Dia sama sekali tidak bisa membiarkan lamia yang berbudi luhur itu melihat pemandangan ini, jangan sampai dia belajar darinya dan menjadi jahat.
“Baik, Rekan Taois Tirani Song, Guru Tua juga mengingatkanmu untuk tidak lupa membagikan kekayaanmu. Kali ini, kau memenangkan Artefak Doktrin dan pedang berbentuk saber dari guru tua. Nilainya relatif tinggi,” suara pelayan itu terdengar lagi dari bawah tanah.
Song Shuhang menarik napas dingin.
“Rekan Taois Tirani Song, terserah padamu. Aku tidak bisa memperkirakan nilai artefak dao,” jawab pelayan bermata itu.
Song Shuhang terdiam.
“Aku bangkrut. Aku bahkan tidak tahu apakah itu cukup untuk membagikan kekayaanku?”
Nilai artefak dao tidak dapat dihitung menggunakan batu spiritual, jadi mungkin mustahil untuk lulus ujian ‘membagikan uang secara fisik’. Dia harus menemukan jalan pintas lain dan menggunakan metode lain untuk membagikan kekayaannya.
“Aku punya ide!” Setelah berpikir sejenak, Song Shuhang mendapat ide bagus. “Aku akan meminta Nyonya Long Luo untuk menambahkan fungsi uji coba VIP ke ‘klien obrolan kultivasi’.” “Saat aku membagikan uangnya, aku bisa langsung membagikan paket hadiah VIP enam bulan kepada semua sesama Taois di alam semesta yang telah mengunduh kliennya!”
Itu jelas cukup besar untuk membagikan kekayaan kepada sebagian besar kultivator di berbagai dunia sekaligus.
Terlebih lagi, setelah merasakan fungsi VIP, pasti akan ada sesama Taois yang akan jatuh cinta dengan fungsi VIP ini. Setelah enam bulan, mereka akan memperbaruinya lagi… Itu jelas merupakan sumber pendapatan.
Song Shuhang diam-diam memuji kreativitasnya.
Senior muda bermata tiga yang duduk diam sendirian terdiam.
Bahkan kepala pelayan bermata yang terkubur di dasar lubang pun terkejut oleh imajinasi dan kreativitas Song yang meledak-ledak. Dia tidak bisa berkata-kata pujian untuk waktu yang lama!
Namun, dia harus mengakui bahwa itu jelas merupakan ide yang bagus untuk membagikan kekayaan kepada sebagian besar kultivator di alam semesta.

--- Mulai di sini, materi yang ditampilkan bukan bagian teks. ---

Definition smod64_overflow_2_tags : list tag :=
  [__description "SMOD64, overflow (S64_MIN%-1), constant dividend"; __success; __retval "0";
   __log_level "2"; __msg "r1 s%= -1 {{.*}}; R1=0"].
Definition smod64_overflow_2 : test :=
  {| tags := smod64_overflow_2_tags;
     body := ["r1 = -9223372036854775808 ll;"; "r1 s%= -1;"; "if r1 != 0 goto l0_49;"; "r0 = 0;";
              "exit;"; "l0_49:"; "r0 = *(u64 *)(r1 + 0);"; "exit;"] |}.

Definition tests : list test :=
  [udiv32_pos_divisor; udiv32_zero_divisor; udiv64_pos_divisor; udiv64_zero_divisor;
   sdiv32_pos_divisor_1; sdiv32_pos_divisor_2; sdiv32_pos_divisor_3; sdiv32_neg_divisor_1;
   sdiv32_neg_divisor_2; sdiv32_neg_divisor_3; sdiv32_zero_divisor; sdiv32_overflow_1;
   sdiv32_overflow_2; sdiv64_pos_divisor_1; sdiv64_pos_divisor_2; sdiv64_pos_divisor_3;
   sdiv64_neg_divisor_1; sdiv64_neg_divisor_2; sdiv64_neg_divisor_3; sdiv64_zero_divisor;
   sdiv64_overflow_1; sdiv64_overflow_2; umod32_pos_divisor; umod32_pos_divisor_unchanged;
   umod32_zero_divisor; umod64_pos_divisor; umod64_pos_divisor_unchanged; umod64_zero_divisor;
   smod32_pos_divisor_1; smod32_pos_divisor_2; smod32_pos_divisor_3; smod32_pos_divisor_unchanged;
   smod32_neg_divisor_1; smod32_neg_divisor_2; smod32_neg_divisor_3; smod32_neg_divisor_unchanged;
   smod32_zero_divisor; smod32_overflow_1; smod32_overflow_2; smod64_pos_divisor_1;
   smod64_pos_divisor_2; smod64_pos_divisor_3; smod64_pos_divisor_unchanged; smod64_neg_divisor_1;
   smod64_neg_divisor_2; smod64_neg_divisor_3; smod64_neg_divisor_unchanged; smod64_zero_divisor;
   smod64_overflow_1; smod64_overflow_2].

(** C2. All fifty programs of verifier_div_mod_bounds.rs return 0 for every
    value their helper call yields, without ever reaching the bad load behind
    the range tests; and every register range the expected verifier log states
    after the division or remainder (signed and unsigned, 32 and 64 bits, known
    bits) contains the value the register has in every execution. *)
Theorem div_mod_bounds_pass : all_pass tests.
Proof. apply all_pass_sound; vm_compute; reflexivity. Qed.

“Kurasa begitu,” kepala pelayan bermata tiga itu mengangguk.
“Selamat tinggal, kepala pelayan. Kita akan bertemu di Peringkat-9,” Song Shuhang melambaikan tangannya dan menuju ke pintu keluar Singgasana Kekayaan.
Setelah membuka pintu kayu kecil itu, Song Shuhang pertama-tama melepaskan kepala tubuh utamanya dan menyimpannya di Dunia Batinnya.
Setelah melakukan semua persiapan yang diperlukan, dia meninggalkan Singgasana Kekayaan dan memasuki dunia Kaisar Langit.
Selanjutnya… Saatnya untuk menggabungkan Dunia Kaisar Langit dan ‘Dunia Raksasa Kecil’ dan duduk di singgasana ‘Penguasa Sektor’. Dia tidak akan membiarkan status ‘Penguasa Sektor’ dari ‘Dunia Raksasa Kecil’ dicabut.